Question 2: Covid-19 New York, California, Louisiana, and Florida
Q2 = home %>%
filter(state %in% c("New York","California", "Louisiana", "Florida")) %>%
group_by(state, date) %>% summarise(cases = sum(cases)) %>%
mutate(newCases = cases - lag(cases),
roll7 = zoo::rollmean(newCases, 7, fill = NA, align = 'right')) %>% ungroup()
Q2 %>% ggplot(aes(x = date, y = newCases)) + geom_col(aes(y = newCases), col = NA, fill ="#F5B8B5") +
geom_line(aes(y = roll7), col = "darkred", size = 1) + facet_grid(~state, scale = "free_y") +
ggthemes::theme_wsj() + theme(legend.position = "right")

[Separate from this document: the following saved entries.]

(** * LinkedInAnalyzer: the skill-extraction pipeline

    A shallow embedding of [src/utils.py] and [src/extract_skills.py]:
    the retry wrapper around the chat-completion client, the parsing of
    the model's answer into a skill list, the flat-file dedupe store and
    the pagination driver with its two levels of error containment.

    Python strings are modelled as [string], one [ascii] per code point
    (so the code points below 256); JSON numbers as integers. *)

From Stdlib Require Import ZArith QArith Ascii String List Bool Lia.
From stdpp Require Import base gmap strings list.

#[local] Set Warnings "-register-all".

Local Open Scope Z_scope.

(* ===================================================================== *)
(** ** Python strings: [str.strip], [str.split(",")], [", ".join] *)
(* ===================================================================== *)

Module PyStr.

(** [str.isspace] on one code point below 256: TAB..CR, FS..US, space,
    NEL (0x85) and NBSP (0xA0). *)
Definition isspace (c : ascii) : bool :=
  let n := N_of_ascii c in
  (((9 <=? n) && (n <=? 13)) || ((28 <=? n) && (n <=? 32))
   || (n =? 133) || (n =? 160))%N.

Fixpoint all_space (s : string) : bool :=
  match s with
  | EmptyString => true
  | String c r => isspace c && all_space r
  end.

(** [s.lstrip()] *)
Fixpoint lstrip (s : string) : string :=
  match s with
  | EmptyString => EmptyString
  | String c r => if isspace c then lstrip r else s
  end.

(** [s.rstrip()] *)
Fixpoint rstrip (s : string) : string :=
  match s with
  | EmptyString => EmptyString
  | String c r =>
      match rstrip r with
      | EmptyString => if isspace c then EmptyString else String c EmptyString
      | r' => String c r'
      end
  end.

(** [s.strip()]: whitespace removed at both ends. *)
Definition strip (s : string) : string := rstrip (lstrip s).

Definition comma : ascii := ","%char.

(** [s.split(",")]: the fragments between the commas, in order; the empty
    string gives one empty fragment. *)
Fixpoint split_comma (s : string) : list string :=
  match s with
  | EmptyString => [EmptyString]
  | String c r =>
      if Ascii.eqb c comma then EmptyString :: split_comma r
      else match split_comma r with
           | h :: t => String c h :: t
           | [] => [String c EmptyString]
           end
  end.

(** [sep.join(l)] *)
Fixpoint join (sep : string) (l : list string) : string :=
  match l with
  | [] => EmptyString
  | [x] => x
  | x :: rest => x +:+ sep +:+ join sep rest
  end.

(** Truth value of a string: non-empty. *)
Definition nonempty (s : string) : bool :=
  match s with EmptyString => false | _ => true end.

Definition first_char (s : string) : option ascii :=
  match s with EmptyString => None | String c _ => Some c end.

Fixpoint last_char (s : string) : option ascii :=
  match s with
  | EmptyString => None
  | String c EmptyString => Some c
  | String _ r => last_char r
  end.

(** No whitespace at either end (the empty string qualifies). *)
Definition trimmed (s : string) : Prop :=
  (forall c, first_char s = Some c -> isspace c = false) /\
  (forall c, last_char s = Some c -> isspace c = false).

Fixpoint has_comma (s : string) : bool :=
  match s with
  | EmptyString => false
  | String c r => Ascii.eqb c comma || has_comma r
  end.

(** Text-mode iteration over a file ([for line in file], universal
    newlines): a line ends at LF, CR or CR LF, each delivered as LF; a
    last line without terminator is delivered as it is. *)
Definition LF : ascii := ascii_of_nat 10.
Definition CR : ascii := ascii_of_nat 13.

Fixpoint lines_from (cur : string) (s : string) : list string :=
  match s with
  | EmptyString => if nonempty cur then [cur] else []
  | String c r =>
      if Ascii.eqb c LF then (cur +:+ String LF EmptyString) :: lines_from EmptyString r
      else if Ascii.eqb c CR then
        (cur +:+ String LF EmptyString) ::
        match r with
        | String c' r' => if Ascii.eqb c' LF then lines_from EmptyString r'
                          else lines_from EmptyString r
        | EmptyString => []
        end
      else lines_from (cur +:+ String c EmptyString) r
  end.

Definition file_lines (text : string) : list string := lines_from EmptyString text.

End PyStr.

(* ===================================================================== *)
(** ** Python values, exceptions, the world and the effect monad *)
(* ===================================================================== *)

Module Py.

(** What [response.json()] can deliver. A mapping is kept as its list of
    items; the first binding of a key is the one [d[k]] and [d.get] see. *)
Inductive json :=
| JNull
| JBool (b : bool)
| JNum (z : Z)
| JStr (s : string)
| JList (l : list json)
| JDict (d : list (string * json)).

(** Hashable values as set members: [True == 1] and [False == 0] hash and
    compare equal, so booleans are stored as integers. *)
Inductive pykey := KNone | KInt (z : Z) | KStr (s : string).

#[global] Instance pykey_eq_dec : EqDecision pykey.
Proof. solve_decision. Defined.

#[global] Instance pykey_countable : Countable pykey.
Proof.
  refine (inj_countable'
    (fun k => match k with
              | KNone => inl tt
              | KInt z => inr (inl z)
              | KStr s => inr (inr s)
              end)
    (fun x => match x with
              | inl _ => KNone
              | inr (inl z) => KInt z
              | inr (inr s) => KStr s
              end) _).
  intros k; destruct k; reflexivity.
Defined.

(** Exceptions (all below [Exception]; [KeyboardInterrupt] and the like
    are not modelled). [RequestException] stands for
    [requests.exceptions.RequestException] and its subclasses,
    [RateLimitError] for the provider's rate-limit signal, [Exception] for
    any other class. *)
Inductive exn :=
| RequestException (msg : string)
| RateLimitError
| KeyError (key : string)
| TypeError (msg : string)
| Exception (msg : string).

Definition is_request_exception (e : exn) : bool :=
  match e with RequestException _ => true | _ => false end.

Definition is_rate_limit_error (e : exn) : bool :=
  match e with RateLimitError => true | _ => false end.

Inductive level := INFO | WARNING | ERROR.

(** One constructor per logging statement of the two source files; the
    arguments are the values interpolated into the message. *)
Inductive log_msg :=
| RateLimitReached (delay : Q)
| MaxRetriesReached
| PipelineStarting
| ProcessingLocation (location_id : string)
| FetchingPage (page : Z)
| NoMoreListings
| FetchingDetails (job_id : json)
| UnexpectedFormat (job_details : json)
| JobRequestFailed (job_id : json) (e : exn)
| JobUnexpectedError (job_id : json) (e : exn)
| ProcessedNewJobs (n : Z) (total : Z)
| RequestFailed (e : exn)
| UnexpectedError (e : exn)
| PipelineCompleted.

(** What the process does to the outside, in order. *)
Inductive event :=
| EvLog (lvl : level) (m : log_msg)
| EvSleep (seconds : Q)
| EvChatCreate (model : string) (messages : list (string * string))
| EvGet (url : string) (params : list (string * json))
| EvWriterow (path : string) (row : list json).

labs(title = paste("Daily Cases in NY, CA, LA, FL")) +
theme(plot.background = element_rect(fill = "white"),
panel.background = element_rect(fill = "white"),
plot.title = element_text(size = 10, face = 'bold')) +
theme(aspect.ratio = .5)
## NULL
Results: (Although I was unable to process the second graph I’ve studied Covid-19 data since the “Stay in Place” orders were given.) It is important to review population numbers when reflecting on Covid-19 cases to get a better picture of states that are having large peaks or dips within case numbers. Without factoring population, states with higher populations will appear to have way more covid-19 cases, but this is not the true picture. Out of the four states reviewed, California has the largest population overall, but currently does not have the highest covid-19 cases. Since the first set of graphs do not take population into account California would appear much higher than overall and Louisiana would appear to have low cases. Since Louisiana has a much lower population than California, Florida, and New York if population was factored in the Louisiana graph would show much higher per population cases.